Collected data
-------------------------

(** X8. A snapshot computed at [now] is served until its time to live has
    passed, whatever happens to the entity store meanwhile, and the cache is
    not written by those reads; from the expiry on, the next read computes
    the snapshot again. *)
Theorem dashboard_snapshot_ttl
    (db1 db2 : Store) (c : Cache) (now now' : datetime) (today : date)
    (ttl_seconds : Z) :
  cache_get_stats c now (stats_key (cache_get_version c 1) today) = None →
  let r1 := get_staff_dashboard_counts db1 c now today ttl_seconds in
  let r2 := get_staff_dashboard_counts db2 r1.2 now' today ttl_seconds in
  (timestamp now' < timestamp now + ttl_seconds * 1000000 →
     r2 = (compute_dashboard_counts db1 today, r1.2))
  ∧ (timestamp now + ttl_seconds * 1000000 ≤ timestamp now' →
     r2.1 = compute_dashboard_counts db2 today).
Proof.
  intros Hmiss. cbv zeta.
  assert (Hr1 : get_staff_dashboard_counts db1 c now today ttl_seconds
                = (compute_dashboard_counts db1 today,
                   cache_set_stats c now (stats_key (cache_get_version c 1) today)
                     (compute_dashboard_counts db1 today) ttl_seconds)).
  { unfold get_staff_dashboard_counts. cbv zeta. by rewrite Hmiss. }
  rewrite Hr1. cbn [fst snd].
  unfold get_staff_dashboard_counts at 1 2. cbv zeta.
  unfold cache_get_version at 1 3 5 7. cbn [cache_version cache_set_stats].
  fold (cache_get_version c 1).
  unfold cache_get_stats at 1 2. cbn [cache_stats cache_set_stats].
  rewrite lookup_insert_eq.
  split; intros Ht.
  - destruct (Z.leb_spec (timestamp now + ttl_seconds * 1000000) (timestamp now'));
      [lia|done].
  - destruct (Z.leb_spec (timestamp now + ttl_seconds * 1000000) (timestamp now'));
      [done|lia].
Qed.

(** X9. The counter counts the invalidations: after [n] of them (at least
    one) it holds [v + n] when it held [v], and [n] when it did not exist;
    the snapshots stored in the cache are never deleted by invalidating. *)
Theorem invalidations_counted (c : Cache) (n : nat) :
  (0 < n)%nat →
  cache_version (Nat.iter n invalidate_dashboard_cache c)
  = Some (match cache_version c with
          | Some v => v + Z.of_nat n
          | None => Z.of_nat n
          end)
  ∧ cache_stats (Nat.iter n invalidate_dashboard_cache c) = cache_stats c.
Proof.
  intros Hn. destruct n as [|n]; [lia|]. clear Hn.
  induction n as [|n [IHv IHs]].
  - change (Nat.iter 1 invalidate_dashboard_cache c)
      with (invalidate_dashboard_cache c).
    rewrite cache_version_invalidate, cache_stats_invalidate.
    split; [|done]. destruct (cache_version c); f_equal; lia.
  - change (Nat.iter (S (S n)) invalidate_dashboard_cache c)
      with (invalidate_dashboard_cache (Nat.iter (S n) invalidate_dashboard_cache c)).
    rewrite cache_version_invalidate, cache_stats_invalidate, IHv, IHs.
    split; [|done]. destruct (cache_version c); f_equal; lia.
Qed.

Lemma count_le {A} (P Q : A → bool) (m : gmap Z A) :
  (∀ x, P x = true → Q x = true) → (count P m ≤ count Q m)%nat.
Proof.
  intros HPQ. unfold count. induction (rows m) as [|x l IH]; [done|]. cbn [List.filter].
  destruct (P x) eqn:HP.
  - rewrite (HPQ _ HP). cbn [length]. lia.
  - destruct (Q x); cbn [length]; lia.
Qed.

Lemma count_disjoint_le {A} (P1 P2 Q : A → bool) (m : gmap Z A) :
  (∀ x, P1 x = true → Q x = true) → (∀ x, P2 x = true → Q x = true) →
  (∀ x, P1 x = true → P2 x = false) →
  (count P1 m + count P2 m ≤ count Q m)%nat.
Proof.
  intros H1 H2 Hd. unfold count. induction (rows m) as [|x l IH]; [done|].
  cbn [List.filter]. destruct (P1 x) eqn:HP1.
  - rewrite (H1 _ HP1), (Hd _ HP1). cbn [length]. lia.
  - destruct (P2 x) eqn:HP2.
    + rewrite (H2 _ HP2). cbn [length]. lia.
    + destruct (Q x); cbn [length]; lia.
Qed.

(** X10. The counters of a snapshot are consistent with each other: the
    new and in-progress orders together are not more than the unfinished
    ones, the tickets waiting for the shop are not more than the tickets not
    closed, and the orders completed today are among those completed in the
    last seven days. *)
Theorem dashboard_counts_consistent (db : Store) (today : date) :
  let s := compute_dashboard_counts db today in
  (stat_orders_new s + stat_orders_in_progress s ≤ unfinished_count s)%nat
  ∧ (waiting_tickets_count s ≤ open_tickets_count s)%nat
  ∧ (stat_orders_done_today s ≤ completed_last_7_days s)%nat.
Proof.
  cbv zeta. cbn [compute_dashboard_counts stat_orders_new stat_orders_in_progress
    unfinished_count waiting_tickets_count open_tickets_count stat_orders_done_today
    completed_last_7_days].
  split; [|split].
  - apply count_disjoint_le; intros o; destruct (status o), (completed_at o); done.
  - apply count_le. intros t. unfold ticket_waiting, ticket_not_closed.
    by destruct (ticket_status t).
  - apply count_le. intros o. destruct (completed_at o) as [c|]; [|done].
    unfold date_eqb. intros [[Hy Hm]%andb_prop Hd]%andb_prop.
    apply Z.eqb_eq in Hy, Hm, Hd. apply Z.leb_le.
    unfold toordinal. rewrite Hy, Hm, Hd. lia.
Qed.

End Cache.

Import Instances.

(** Distinct versions give distinct keys, whatever the days. *)
Lemma stats_key_version_example :
  stats_key 1 (mkdate 2024 5 3) ≠ stats_key 2 (mkdate 2024 5 3).
Proof. intros Heq. by apply stats_key_version in Heq. Qed.

Definition warm_cache : Cache :=
  (get_staff_dashboard_counts (store_with "" [order_with 1 NEW None])
     (cache_set_version empty_cache 4) noon (mkdate 2024 5 3) 60).2.

Lemma invalidation_observed_once_initialized_witness :
  let r := get_staff_dashboard_counts (store_with "" [order_with 1 DONE (Some noon)])
             (invalidate_dashboard_cache warm_cache) noon (mkdate 2024 5 3) 60 in
  cache_version (invalidate_dashboard_cache warm_cache) = Some 5
  ∧ unfinished_count r.1 = 0%nat.
Proof.
  cbv zeta.
  destruct (invalidation_observed_once_initialized
              (store_with "" [order_with 1 DONE (Some noon)]) warm_cache 4 noon
              (mkdate 2024 5 3) 60) as (Hv & Hr & _).
  - apply cache_wf_read. intros key x. cbn. by rewrite lookup_empty.
  - reflexivity.
  - split; [exact Hv|]. rewrite Hr. vm_compute. reflexivity.
Defined.

Lemma dashboard_snapshot_ttl_witness :
  let r1 := get_staff_dashboard_counts (store_with "" [order_with 1 NEW None])
              empty_cache noon (mkdate 2024 5 3) 60 in
  (get_staff_dashboard_counts (store_with "" []) r1.2
     (mkdatetime (mkdate 2024 5 3) 43259999999) (mkdate 2024 5 3) 60)
  = (compute_dashboard_counts (store_with "" [order_with 1 NEW None]) (mkdate 2024 5 3),
     r1.2)
  ∧ unfinished_count
      (get_staff_dashboard_counts (store_with "" []) r1.2
         (mkdatetime (mkdate 2024 5 3) 43260000000) (mkdate 2024 5 3) 60).1 = 0%nat.
Proof.
  cbv zeta. split.
  - apply (dashboard_snapshot_ttl (store_with "" [order_with 1 NEW None])
             (store_with "" []) empty_cache noon
             (mkdatetime (mkdate 2024 5 3) 43259999999) (mkdate 2024 5 3) 60);
      [reflexivity|vm_compute; reflexivity].
  - destruct (dashboard_snapshot_ttl (store_with "" [order_with 1 NEW None])
             (store_with "" []) empty_cache noon
             (mkdatetime (mkdate 2024 5 3) 43260000000) (mkdate 2024 5 3) 60)
      as [_ Hexp]; [reflexivity|].
    rewrite Hexp; [vm_compute; reflexivity|vm_compute; discriminate].
Defined.

Lemma invalidations_counted_witness :
  cache_version (Nat.iter 3 invalidate_dashboard_cache empty_cache) = Some 3
  ∧ cache_version (Nat.iter 3 invalidate_dashboard_cache (cache_set_version empty_cache 4))
    = Some 7.
Proof.
  split.
  - apply (invalidations_counted empty_cache 3). lia.
  - apply (invalidations_counted (cache_set_version empty_cache 4) 3). lia.
Defined.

-------------------------

→ WHAT THE TASK ASKS
Wherever a line in the data above holds the word "unfold", copy that line.

→ ANSWER SECTION
  { unfold get_staff_dashboard_counts. cbv zeta. by rewrite Hmiss. }
  unfold get_staff_dashboard_counts at 1 2. cbv zeta.
  unfold cache_get_version at 1 3 5 7. cbn [cache_version cache_set_stats].
  unfold cache_get_stats at 1 2. cbn [cache_stats cache_set_stats].
  intros HPQ. unfold count. induction (rows m) as [|x l IH]; [done|]. cbn [List.filter].
  intros H1 H2 Hd. unfold count. induction (rows m) as [|x l IH]; [done|].
  - apply count_le. intros t. unfold ticket_waiting, ticket_not_closed.
    unfold date_eqb. intros [[Hy Hm]%andb_prop Hd]%andb_prop.
    unfold toordinal. rewrite Hy, Hm, Hd. lia.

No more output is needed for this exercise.